** Records for processing **

Lemma serve_next_heap t i s s' : serve_next t i s = Ret (Some s') → heap s' = heap s.
Proof. unfold serve_next. destruct (heap s !! i ≫= next) as [[j|]|]; [|done..]. by intros [= <-]. Qed.

Lemma acquire_evolves t name deps i ok g s s' : acquire t name deps i ok g s = Ret (Some s') → heap_evolves (heap s) (heap s').
Proof.
  unfold acquire. destruct (lockable i s) as [a|]; [|done].
  set (s0 := if ok then Lock (mu a) s else go_thread (Serving i) (Lock (mu a) s)).
  assert (heap s0 = heap s) as H0 by (by destruct ok). rewrite <- H0.
  destruct (follow _ (heap s0) i) as [j|]; [|by intros [= <-]].
  destruct (heap s0 !! j) as [aj|] eqn:Hj; [|done]. destruct (current_append j aj deps s0) as [[s1 j1]|] eqn:Hcur; [|done].
  cbn [outcome_bind]. apply (current_evolves _ _ _ _ _ _ Hj) in Hcur.
  destruct (heap s1 !! j1 ≫= fb); [by intros [= <-]|].
  destruct (pool_Get g s1) as [[s2 f]|] eqn:Hg; [|done]. intros [= <-]. sys_cbn. apply pool_Get_heap in Hg. rewrite Hg.
  etrans; [exact Hcur|]. by apply heap_evolves_alter.
Qed.

Lemma step_evolves l s s' : step l s = Ret (Some s') → heap_evolves (heap s) (heap s').
Proof.
  destruct l as [name deps|t g e|t p|t err|t|]; cbn [step].
  - destruct (forallb _ _); [|done]. by intros [= <-].
  - destruct (threads s !! t) as [[name deps|name deps i ok|i ws|i|i|i ds|i|]|]; try done.
    + intros [= <-]. unfold lookup_append. destruct (appends s !! name); [done|]. apply heap_evolves_app.
    + apply acquire_evolves.
    + unfold run_rollback. destruct (heap s !! i) as [a|]; [|done]. destruct (fb a); [|done].
      destruct (rollback _ _) as [[f|]|]; [|done..]. intros [= <-]. by apply heap_evolves_alter.
    + unfold serve. destruct (lockable i s) as [a|] eqn:Hl; [|done].
      assert (heap s !! i = Some a) as Ha.
      { unfold lockable in Hl. destruct (heap s !! i); [|done]. destruct (decide _); [done|]. congruence. }
      assert (∀ o : outcome (sys * nat), (∀ s1 j, o = Ret (s1, j) → heap_evolves (heap s) (heap s1)) →
        (let! (s, _) := o in Ret (Some (set_thread t (Waiting i (default [] (dependencies a))) s))) = Ret (Some s') →
        heap_evolves (heap s) (heap s')) as Hrest.
      { intros [[s1 j]|] Ho; [|done]. cbn [outcome_bind]. intros [= <-]. exact (Ho s1 j eq_refl). }
      destruct (next a) as [n|] eqn:Hn; [apply Hrest; by intros ? ? [= <- <-]|].
      destruct (fb a); [apply Hrest; intros ? ?; by apply chain_evolves|].
      destruct (dependencies a) eqn:Hd; [apply Hrest; intros ? ?; by apply chain_evolves|].
      intros [= <-]. sys_cbn. etrans; [|by apply heap_evolves_alter]. apply heap_evolves_alter.
      intros b Hb. assert (b = a) as -> by congruence. unfold grows. cbn. split_and!; try done. congruence.
    + unfold wait. destruct ds as [|d ds].
      * destruct (heap s !! i ≫= fb) as [f|].
        -- destruct (flush_retried f) as [[f'|]|]; [|done..]. intros [= <-]. by apply heap_evolves_alter.
        -- intros Hsn. apply serve_next_heap in Hsn. rewrite Hsn. by apply heap_evolves_alter.
      * destruct (heap s !! d) as [dep|]; [|done]. destruct (closed dep); [|done]. destruct (_ && _); [done|]. by intros [= <-].
    + unfold send. destruct (heap s !! i) as [a|]; [|done]. destruct (fb a) as [f|]; [|done].
      destruct e as [|err|]; [|destruct (cancelled s); [|done]|by intros [= <-]];
        (destruct (releaseFileBuffer f) as [[f'|]|]; [|done..]); cbn [outcome_bind]; intros Hsn; apply serve_next_heap in Hsn; rewrite Hsn; sys_cbn.
      * by apply heap_evolves_alter.
      * etrans; [|by apply heap_evolves_alter]. by apply heap_evolves_alter.
  - destruct (threads s !! t) as [[]|]; try done. unfold client_write. destruct (heap s !! aa ≫= fb); [|done]. intros [= <-].
    by apply heap_evolves_alter.
  - destruct (threads s !! t) as [[]|]; try done. intros [= <-]. apply heap_evolves_alter. intros a _. unfold Require. by destruct (aerr a).
  - destruct (threads s !! t) as [[]|]; try done. unfold Release. destruct (heap s !! aa) as [a|] eqn:Ha; [|done]. destruct (fb a) as [f|]; [|done].
    destruct (write f []) as [[f1 n] err]. set (a1 := Require err (with_fb f1 a)).
    assert (grows a (with_err None a1)) as Hg by (unfold a1, Require; by destruct err, (aerr (with_fb f1 a))).
    assert (heap_evolves (heap s) (alter (λ _, with_err None a1) aa (heap s))) as He.
    { apply heap_evolves_alter. intros b Hb. by assert (b = a) as -> by congruence. }
    destruct (aerr a1); intros [= <-]; sys_cbn; [done|]. etrans; [exact He|]. by apply heap_evolves_alter.
  - by intros [= <-].
Qed.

** Exercise objective **
Every line of the records that includes the word "congruence" should be gathered.

** Written solution **
      { unfold lockable in Hl. destruct (heap s !! i); [|done]. destruct (decide _); [done|]. congruence. }
      intros b Hb. assert (b = a) as -> by congruence. unfold grows. cbn. split_and!; try done. congruence.
    { apply heap_evolves_alter. intros b Hb. by assert (b = a) as -> by congruence. }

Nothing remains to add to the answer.